Is this doable? If I have to crash the open apps, that's OK too, I suppose, but not preferred.

5 Answers 5

4

I know hibernation still has a lot of issues with a wide variety of hardware in Ubuntu. You can restart X I believe with service gdm restart (or /etc/init.d/gdm restart) you should be able to get X reset. If you use Kubuntu or KDE you'll want to use service kdm restart (or /etc/init.d/kdm restart)

2
  • in 10.04 you can do service gdm restart
    – Joshua
    Aug 9, 2010 at 19:08
  • I suppose that is correct - service has been around for a while but Ubuntu is trying to push people away from using /etc/init.d/ in favor of service I'll update my answer. Aug 9, 2010 at 19:14
4

Since the computer is not locked up, Alt+SysRq+k should kill/restart your X server. Type it on the X VT not on a console VT.

2
  • Good answer, SysRq is designed to work, regardless of system state - en.wikipedia.org/wiki/Magic_SysRq_key
    – invert
    Aug 10, 2010 at 10:46
  • 1
    SysRq is often located on the Print Screen (or "Prnt Scrn") key, especially on laptops, so you might have to press Alt + PrntScrn + k. Aug 11, 2010 at 17:49
0

Technically, with these kinds of "X freeze" issues, it's actually not that X itself froze up, but rather that the GPU on the video card locked up for some reason, and thus X could no longer update graphics on it.

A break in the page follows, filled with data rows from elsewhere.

(** One entry changes: it stays in use for the same inode, or is taken for one
    that has none. *)
Lemma cached_insert lk lk' s a ip p q s' : cached lk s a -> inodes s !! ip = Some p -> 0 <= iref q ->
  (0 < iref q -> live (idev q) (inum q) p \/ forall j r, inodes s !! j = Some r -> ~ live (idev q) (inum q) r) ->
  (ilk q = if decide (lk' = Some ip) then sl_held me else sl_free) -> (forall j, j <> ip -> lk' = Some j <-> lk = Some j) ->
  (0 < iref q -> idev q = dev /\ 0 <= inum q < ninodes (sb s) /\ (ivalid q <> 0 -> dinode_at (sb s) (av a) (inum q) q = q)) ->
  inodes s' = <[ip := q]> (inodes s) -> ic_lock s' = spin_free -> sb s' = sb s -> cached lk' s' a.
Proof.
  intros [A B C D E] Hp Hq Hkey Hlk Hoth Hlive Hl Hic Hsb. assert (ip < length (inodes s))%nat as Hlt by (by eapply lookup_lt_Some).
  assert (forall j r, inodes s' !! j = Some r -> j = ip /\ r = q \/ j <> ip /\ inodes s !! j = Some r) as Hat.
  { intros j r Hr. rewrite Hl in Hr. destruct (decide (j = ip)) as [->|Hne]; [left|right].
    - rewrite list_lookup_insert_eq in Hr by done. by injection Hr as <-.
    - by rewrite list_lookup_insert_ne in Hr. }
  split; [done| | | |].
  - intros j r Hr. destruct (Hat j r Hr) as [[-> ->]|[_ Hr']]; [done|by apply (B j)].
  - intros i j r1 r2 H1 H2 Hr (L1 & L2 & L3). destruct (Hat i r1 H1) as [[-> ->]|[Hi H1']], (Hat j r2 H2) as [[-> ->]|[Hj H2']]; [done| | |].
    + destruct (Hkey Hr) as [(K1 & K2 & K3)|K]; [|by destruct (K j r2 H2')]. apply (C ip j p r2); [done|done|done|]. split; [done|]. split; congruence.
    + destruct (Hkey L1) as [(K1 & K2 & K3)|K]; [|destruct (K i r1 H1'); split; [done|]; split; congruence].
      apply (C i ip r1 p); [done|done|done|]. split; [done|]. split; congruence.
    + apply (C i j r1 r2); [done|done|done|]. done.
  - intros j r Hr. destruct (Hat j r Hr) as [[-> ->]|[Hne Hr']]; [done|]. rewrite (D j r Hr').
    destruct (decide (lk = Some j)) as [E1|E1]; [rewrite decide_True; [done|]; by apply Hoth|rewrite decide_False; [done|]; intros E2; apply E1; by apply Hoth].
  - intros j r Hr Hpos. rewrite Hsb. destruct (Hat j r Hr) as [[-> ->]|[_ Hr']]; [by apply Hlive|by apply (E j)].
Qed.
Lemma share_ne n p : inum p <> n -> share n p = 0.
Proof. intros H. unfold share. by rewrite (proj2 (Z.eqb_neq _ _) H). Qed.
Lemma share_eq p : share (inum p) p = iref p.
Proof. unfold share. by rewrite Z.eqb_refl. Qed.
Definition one (n m : Z) : Z := if decide (m = n) then 1 else 0.

(** [iget]: one reference more. *)
Lemma got_at l d n ip l' : got l d n ip l' -> exists q, l' !! ip = Some q /\ live d n q.
Proof.
  intros [p Hp Hl|p q Hp H0 Hn Hl H1 Hv Hk]; eexists; (split; [apply list_lookup_insert_eq; by eapply lookup_lt_Some|]); [|done].
  destruct Hl as (L1 & L2 & L3). split; [cbn; lia|done].
Qed.
Lemma got_keeps l d n ip l' j p : got l d n ip l' -> l !! j = Some p -> 0 < iref p ->
  l' !! j = Some (if decide (j = ip) then set_iref (iref p + 1) p else p).
Proof.
  intros G Hj Hr. case_decide as E; [subst j|destruct G; by rewrite list_lookup_insert_ne].
  destruct G as [p' Hp Hl|p' q Hp H0 Hn Hl H1 Hv Hk]; rewrite Hj in Hp; injection Hp as <-; [|lia]. apply list_lookup_insert_eq. by eapply lookup_lt_Some.
Qed.
(** An unused entry is taken only for a first reference. *)
Definition last_ref (p : inode) : Z := if iref p =? 1 then 1 else 0.
Lemma got_unused l d n ip l' q : got l d n ip l' -> l' !! ip = Some q -> unused l <= unused l' + last_ref q.
Proof.
  intros [p Hp (L1 & _)|p q' Hp H0 Hn Hl H1 Hv Hk] Hq; rewrite list_lookup_insert_eq in Hq by (by eapply lookup_lt_Some); injection Hq as <-;
    rewrite (tally_insert _ _ _ p) by done; unfold idle, last_ref.
  - cbn. rewrite !(proj2 (Z.eqb_neq _ 0)) by lia. destruct (_ =? 1); lia.
  - rewrite H0, H1. cbn. lia.
Qed.
Lemma got_refs lk s a n ip l' m : cached lk s a -> got (inodes s) dev n ip l' -> refs l' m = refs (inodes s) m + one n m.
Proof.
  intros Hc [p Hp (L1 & L2 & L3)|p q Hp H0 Hn (L1 & L2 & L3) H1 Hv Hk]; rewrite (tally_insert _ _ _ p) by done; unfold share, one.
  - change (inum (set_iref (iref p + 1) p)) with (inum p). change (iref (set_iref (iref p + 1) p)) with (iref p + 1). rewrite L3.
    destruct (decide (m = n)) as [->|E]; [rewrite Z.eqb_refl; lia|rewrite (proj2 (Z.eqb_neq n m)) by done; lia].
  - rewrite H0, H1, L3. destruct (decide (m = n)) as [->|E]; [rewrite Z.eqb_refl|rewrite (proj2 (Z.eqb_neq n m)) by done]; destruct (_ =? _); lia.
Qed.
Lemma got_cached_ok lk s a n ip l' : cached lk s a -> 0 <= n < ninodes (sb s) -> got (inodes s) dev n ip l' -> cached lk (set_inodes l' s) a.
Proof.
  intros Hc Hn [p Hp Hl|p q Hp H0 Hno Hl H1 Hv Hk]; pose proof (ch_ref _ _ _ Hc _ _ Hp) as Hr; pose proof (ch_ilk _ _ _ Hc _ _ Hp) as Hi.
  - destruct (ch_live _ _ _ Hc _ _ Hp (proj1 Hl)) as (E1 & E2 & E3).
    eapply (cached_insert lk lk s a ip p (set_iref (iref p + 1) p)); [done|done|cbn; lia|intros _; left|exact Hi|done|intros _; split; [done|split; [done|]]|done|apply Hc|done].
    + split; [apply Hl|done].
    + intros Hv. by apply (dinode_keep _ _ _ p); [apply E3|].
  - destruct Hl as (L1 & L2 & L3). eapply (cached_insert lk lk s a ip p q); [done|done|lia|intros _; right|by rewrite Hk|done| |done|apply Hc|done].
    + intros j r Hj. rewrite L2, L3. by apply (Hno j).
    + intros _. rewrite L3. split; [done|]. split; [done|]. by rewrite Hv.
Qed.

Lemma wp_iget_c lk s a n (Q : nat -> fs_t T U -> Prop) : cached lk s a -> 0 <= n < ninodes (sb s) -> cache_room (inodes s) dev n ->
  (forall ip l', got (inodes s) dev n ip l' -> cached lk (set_inodes l' s) a -> (forall m, refs l' m = refs (inodes s) m + one n m) -> Q ip (set_inodes l' s)) ->
  wp (iget dev n) Q s.
Proof.
  intros Hc Hn Hroom HQ. apply wp_iget; [apply Hc|done|]. intros ip l' G. apply HQ; [done|by eapply got_cached_ok|]. intros m. by eapply got_refs.
Qed.

(** [ilock]: the entry is valid and locked. *)
Lemma wp_on_ilock {A} ip p (c : M sleeplock A) s (Q : A -> fs_t T U -> Prop) : inodes s !! ip = Some p ->
  wp c (fun x l => Q x (set_inodes (<[ip := set_ilk l p]> (inodes s)) s)) (ilk p) -> wp (on_ilock ip c) Q s.
Proof. intros Hp H. unfold on_ilock. apply wp_zoom. unfold inode_at. rewrite Hp. exact H. Qed.

Lemma wp_upd_inode ip p g s (Q : unit -> fs_t T U -> Prop) : inodes s !! ip = Some p -> Q tt (set_inodes (<[ip := g p]> (inodes s)) s) -> wp (upd_inode ip g) Q s.
Proof. intros Hp H. apply wp_modify. unfold inode_at. by rewrite Hp. Qed.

So because of that, resetting X generally isn't going to solve the problem. Like the prior two commenters mentioned, several easy ways exist to restart X such as restarting gdm or kdm, or turning on ctrl-alt-backspace and using that key combo. But next time "X freezes", go ahead and try them, and I'll bet it has no effect.

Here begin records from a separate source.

(** What the loop leaves after [p] was appended to file [i0] at [off]. *)
Record appended (i0 ni off : Z) (p : list Z) (f : Z -> blk) (ad : Z -> list Z) (s : mk) (s' : mk) (f' : Z -> blk) (ad' : Z -> list Z) : Prop := Appended {
  ap_disk : disk s' f';
  ap_ni : freeinode s' = freeinode s;
  ap_more : more i0 ni f ad (freeblock s) off f' ad' (freeblock s') (off + Z.of_nat (length p));
  ap_data : forall o, 0 <= o < MAXFILE * BSIZE -> filedata f' (ad' i0) o = overlay off p (filedata f (ad i0)) o }.

Lemma overlay_cong off bs g g' o : g o = g' o -> overlay off bs g o = overlay off bs g' o.
Proof. intros E. unfold overlay. by rewrite E. Qed.

Lemma appended_trans i0 ni off p1 p2 f ad s s1 f1 ad1 s2 f2 ad2 : appended i0 ni off p1 f ad s s1 f1 ad1 ->
  appended i0 ni (off + Z.of_nat (length p1)) p2 f1 ad1 s1 s2 f2 ad2 -> appended i0 ni off (p1 ++ p2) f ad s s2 f2 ad2.
Proof.
  intros [A1 A2 A3 A4] [B1 B2 B3 B4]. split; [done|congruence| |].
  - rewrite length_app, Nat2Z.inj_add, Z.add_assoc. by apply (more_trans _ _ _ _ _ _ _ _ _ _ _ _ _ _ A3).
  - intros o Ho. rewrite B4, <- overlay_app by done. by apply overlay_cong, A4.
Qed.

Lemma content_filedata f l f' l' o : (forall bn, 0 <= bn < MAXFILE -> content f' l' bn = content f l bn) -> 0 <= o < MAXFILE * BSIZE ->
  filedata f' l' o = filedata f l o.
Proof. intros H Ho. unfold filedata. rewrite H; [done|]. unfold BSIZE in *. dlia. Qed.

(** One block of it. *)
Lemma appended_step i0 ni off f ad s din r s1 f1 ad1 bs : mapped i0 ni off f ad s din r s1 f1 ad1 -> 1 <= i0 < ni -> 0 <= off -> off / BSIZE < MAXFILE ->
  bs <> [] -> off mod BSIZE + Z.of_nat (length bs) <= BSIZE -> Forall byte_ok bs -> freeblock s1 <= FSSIZE ->
  let x := faddr f1 (ad1 i0) (off / BSIZE) in
  0 <= x < FSSIZE /\
  appended i0 ni off bs f ad s (set_img (<[x := splice (f1 x) (off mod BSIZE) bs]> (img s1)) s1) (<[x := splice (f1 x) (off mod BSIZE) bs]> f1) ad1.
Proof.
  intros [M1 M2 M3 M4 _] Hi H0 Hmax Hne Hb Hbs Hroom x. assert (0 < Z.of_nat (length bs)) as Hl by (destruct bs; [done|cbn; lia]).
  assert (0 <= off / BSIZE < MAXFILE) as Hq by (unfold BSIZE in *; dlia). pose proof (mo_owns _ _ _ _ _ _ _ _ _ _ M3) as HO. pose proof (mo_filled _ _ _ _ _ _ _ _ _ _ M3) as HF.
  assert (x <> 0) as Hnz by (unfold x; rewrite (fd_blocks _ _ _ HF) by lia; unfold BSIZE; dlia).
  assert (blk_wf (splice (f1 x) (off mod BSIZE) bs)) as Hwf.
  { apply splice_wf; [apply HO|done|]. change (Z.to_nat BSIZE) with 1024%nat. unfold BSIZE in *. dlia. }
  pose proof (ow_range _ _ _ _ HO i0 _ Hi (proj1 (bslot_range _ Hq)) Hnz) as Hx. fold (faddr f1 (ad1 i0) (off / BSIZE)) in Hx. fold x in Hx.
  change nmeta with 46 in Hx. split; [lia|]. split.
  - apply disk_put; [done|lia].
  - done.
  - apply (more_trans _ _ _ _ _ _ _ _ _ _ _ _ _ _ M3). by apply more_put.
  - intros o Ho. unfold x. rewrite (filedata_put f1 ad1 ni (freeblock s1)); [|done..]. apply overlay_cong. by apply content_filedata.
Qed.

The problem really is deeper down in the stack, at the kernel level. Possibly if you closed X, unloaded and reloaded all the kernel graphics drivers, then restarted X it'd come up. But in restarting X you lose all your apps. So other than an interesting test, it's probably faster and safer to just do a full reboot.

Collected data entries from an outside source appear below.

Lemma wp_scheduler_loop (run : nat -> M pst unit) l : forall s (Q : list nat -> pst -> Prop),
  comes_back run -> idle s -> NoDup l -> (forall i, i ∈ l -> (i < Z.to_nat NPROC)%nat) ->
  (forall ran s', idle s' -> ran `sublist_of` l -> (forall i, i ∈ l -> pstate (proc_at s i) = RUNNABLE -> i ∈ ran) -> Q ran s') ->
  wp (scheduler_loop run l) Q s.
Proof.
  induction l as [|i l IH]; intros s Q Hrun Hid Hnd Hl HQ.
  { apply wp_ret. apply HQ; [done|constructor|]. intros i Hi. by apply not_elem_of_nil in Hi. }
  apply NoDup_cons in Hnd as [Hni Hnd]. cbn [scheduler_loop].
  assert (wp (let! sw := (let! sw := scheduler_try i in (if (sw : bool) then run i ;; scheduler_back i else ret tt) ;; ret sw) in
     let! ran := scheduler_loop run l in ret (if (sw : bool) then i :: ran else ran)) Q s) as H.
  2: { unfold wp in *. revert H. unfold bind, ret. destruct (scheduler_try i s) as [sw s1| | |]; try done.
       destruct sw; [|done]. destruct (run i s1) as [[] s2| | |]; try done. by destruct (scheduler_back i s2) as [[] ?| | |]. }
  apply wp_bind. apply (wp_scheduler_step run); [done|done|apply Hl; by left|]. intros s1 Hid1 Hk.
  apply wp_bind. apply IH; [done|done|done|by intros; apply Hl; right|]. intros ran s2 Hid2 Hsub Hall. apply wp_ret. apply HQ; [done| |].
  - case_bool_decide; by constructor.
  - intros j [->|Hj]%elem_of_cons Hr; [rewrite bool_decide_true by done; by left|].
    assert (j ∈ ran) by (apply Hall; [done|apply Hk; [by intros ->|done]]). case_bool_decide; [by right|done].
Qed.

Lemma wp_intr_on s (Q : unit -> pst -> Prop) :
  idle s -> (forall s', idle s' -> procs s' = procs s -> Q tt s') -> wp (on_ccpu intr_on) Q s.
Proof.
  intros [[(Hn & Hs & Hi) Hr] H0 Hu] HQ. apply wp_zoom, wp_modify.
  set (x := Z.lor (sstatus (get_cpu s)) SSTATUS_SIE). assert (0 <= x < 2^64) as Hx.
  { assert (0 <= x) by (apply Z.lor_nonneg; split; [apply Hr|done]). split; [done|].
    apply bits_bound; [lia|done|]. intros i Hl. unfold x. rewrite intr_on_bits, (testbit_above _ i 64) by lia.
    apply Z.eqb_neq. lia. }
  assert (get_cpu (set_cpu (set_sstatus x (get_cpu s)) s) = set_sstatus x (get_cpu s)) as Eg by (by apply get_set_cpu).
  apply HQ; [|done]. constructor; [|done|done]. split.
  - rewrite Eg. split; [done|]. split; [done|]. cbn [noff set_sstatus get_cpu]. lia.
  - change (csrs (chart (set_cpu (set_sstatus x (get_cpu s)) s)) Csstatus) with (sstatus (get_cpu (set_cpu (set_sstatus x (get_cpu s)) s))).
    by rewrite Eg.
Qed.

(** C28. The scheduler is fair: one pass over the table runs every process that
    was runnable when the pass began, each process at most once, and leaves
    all locks free. *)
Theorem scheduler_fair (run : nat -> M pst unit) s :
  comes_back run -> idle s ->
  wp (scheduler_pass run) (fun ran s' => NoDup ran /\ unlocked s' /\
    forall i, (i < Z.to_nat NPROC)%nat -> pstate (proc_at s i) = RUNNABLE -> i ∈ ran) s.
Proof.
  intros Hrun Hid. unfold scheduler_pass. apply wp_bind. apply wp_intr_on; [done|]. intros s1 Hid1 E1.
  apply wp_bind. apply (wp_scheduler_loop run); [done|done|apply NoDup_seq| |].
  { intros i Hi. apply elem_of_seq in Hi. lia. }
  intros ran s2 Hid2 Hsub Hall. apply wp_bind.
  apply (wp_conseq _ (fun _ s' => unlocked s')); [destruct (decide (ran = []));
    [apply wp_intr_on; [done|]; intros s3 Hid3 _; apply Hid3|apply wp_ret; apply Hid2]|].
  intros [] s3 Hu. apply wp_ret. split; [|split; [done|]].
  - eapply sublist_NoDup; [apply NoDup_seq|exact Hsub].
  - intros i Hi Hr. apply Hall; [apply elem_of_seq; lia|]. unfold proc_at. by rewrite E1.
Qed.

(** ** Processes that only compute *)

(** A process that returns to user space, is interrupted by the timer there
    and yields. *)
Definition compute (i : nat) : M pst unit := prelease i ;; let! _ := yield in ret tt.

Lemma compute_comes_back : comes_back compute.
Proof.
  intros i s [Hc Hn Hp Hl Hm Hf] Hr. unfold compute. destruct (decide (i < length (procs s))%nat) as [Hil|Hil].
  2: { unfold proc_at in Hm. rewrite lookup_ge_None_2 in Hm by lia. done. }
  apply wp_bind. apply wp_prelease; [done|lia|done|]. intros s1 E1 R1 N1 C1 _ _.
  pose proof (proc_at_insert s s1 i _ E1 Hil) as P1. unfold yield. apply wp_bind, wp_bind.
  eapply (wp_cur s1 i); [done|by rewrite (sr_cproc _ _ R1)|]. intros s2 E2 R2 N2 C2 _ _.
  assert (proc_at s2 i = set_plock spin_free (proc_at s i)) as P2 by (unfold proc_at at 1; rewrite E2; exact P1).
  apply wp_bind. apply wp_pacquire; [done|by rewrite P2|]. intros s3 E3 R3 N3 C3 _ _.
  rewrite P2, E2, E1, list_insert_insert_eq, set_plock_twice in E3. apply wp_bind, wp_modify. set (s4 := set_procs _ s3).
  assert (procs s4 = <[i := set_pstate RUNNABLE (set_plock spin_mine (proc_at s i))]> (procs s)) as E4.
  { change (procs s4) with (<[i := set_pstate RUNNABLE (proc_at s3 i)]> (procs s3)).
    rewrite (proc_at_insert s s3 i _ E3 Hil), E3. by rewrite list_insert_insert_eq. }
  assert (cproc s4 = Some i) as K4 by (change (cproc s4) with (cproc s3); destruct R1, R2, R3; congruence).
  eapply (wp_sched s4 i); try done.
  - by rewrite (proc_at_insert s s4 i _ E4 Hil).
  - change (cnoff s4) with (cnoff s3). lia.
  - by rewrite (proc_at_insert s s4 i _ E4 Hil).
  - intros s5 E5 R5 N5 C5. apply wp_ret. split; [constructor|].
    + done.
    + done.
    + by rewrite (sr_cproc _ _ R5).
    + by rewrite E5, E4, length_insert.
    + rewrite E4 in E5. by rewrite (proc_at_insert s s5 i _ E5 Hil).
    + intros j Hj. rewrite E4 in E5. rewrite (proc_at_insert_ne s s5 i j _ E5) by done. by apply Hf.
    + intros j Hj Hrj. rewrite E4 in E5. by rewrite (proc_at_insert_ne s s5 i j _ E5).
Qed.

(** Two runnable processes on an idle hart. *)
Definition ex_pst : pst :=
  PSt (set_pstate RUNNABLE proc0 :: set_pstate RUNNABLE proc0 :: replicate 62 proc0) 3 spin_free (Some 0%nat) 0 false None
      (Hart (fun _ => 0) (fun _ => 0) PrivS 0) (Kst ∅ (Kmem spin_free 0)).

Lemma ex_idle : idle ex_pst.
Proof.
  constructor; [|done|].
  - split; [|done]. split; [done|]. split; [done|]. cbn. lia.
  - split; [done|]. by repeat constructor.
Qed.

Lemma scheduler_fair_witness : wp (scheduler_pass compute) (fun ran _ => 0%nat ∈ ran /\ 1%nat ∈ ran) ex_pst.
Proof.
  eapply wp_conseq; [exact (scheduler_fair compute ex_pst compute_comes_back ex_idle)|].
  intros ran s' (_ & _ & H). split; (apply H; [apply Nat.ltb_lt; reflexivity|reflexivity]).
Defined.


(** A process about to sleep with a lock of another component held. *)
Definition ex_sleeper : pst :=
  PSt (set_pstate RUNNING proc0 :: replicate 63 proc0) 3 spin_free (Some 0%nat) 1 true (Some 0%nat)
      (Hart (fun _ => 0) (fun _ => 0) PrivS 0) (Kst ∅ (Kmem spin_free 0)).

Lemma ex_sleeper_ok : cpu_ok ex_sleeper /\ unlocked ex_sleeper.
Proof. split; [|split; [done|by repeat constructor]]. split; [|done]. split; [done|]. by split. Qed.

You didn't mention which video driver you're using, but with for instance the Intel video driver, the GPU is handled by code in the Linux kernel itself. Some developers have been experimenting with adding a "GPU reset" feature in the kernel that will automatically clear the GPU's memory and re-initialize it when it seems to no longer be responding to graphics commands. This reset functionality is new and doesn't always work in all cases for various reasons, and isn't (yet) available for the nouveau or ati open source video drivers. Hopefully it'll be coming soon.

If you're using a proprietary driver like nvidia or fglrx, well all bets are off. Check the forums for those drivers for tips.

0

Btw, you said "X froze completely" which if true my previous answer applies. However, a common failure mode I've seen is a problem where when the lid closes the screen goes blank and doesn't come back, however X is not frozen in this case - all the GUI apps still run and produce noise and so on. You just don't see anything on the screen.

In this case, it's a very different problem - the graphics card is able to send graphics to several different "outputs" (E.g. LVDS, DVI, VGA, TV-out) but only two "pipes" at one time. Sometimes it chooses the wrong output to send data to. So initially graphics is sent to the laptop panel (LVDS), you close the lid, reopen it, and now graphics are being sent to the TV-out output, even if you don't actually have a physical TV-out port in the laptop itself!

The fix in this case is generally to force-off the wayward output. It used to be you could just put something in your xorg.conf to do this, but now with kernel mode-setting it's not so easy. In any case, I've documented both methods at https://wiki.ubuntu.com/X/Quirks if you want to know the gritty details of how to do it.

1
  • Luckily, in this case, it's not a laptop, but this is interesting. I didn't know this was ever a problem.
    – mlissner
    Aug 9, 2010 at 16:27
0

If you need to restart X frequently you can do it with the Key combo Control + Alt + Backspace. It used to be enabled by default on Ubuntu but they have disabled it since 9.04 version I guess.

To re-enable it:

  • Select “System”->”Preferences”->”Keyboard”
  • Select the “Layouts” tab and click on the “Options” button.
  • Select “Key sequence to kill the X server” and enable Control + Alt + Backspace.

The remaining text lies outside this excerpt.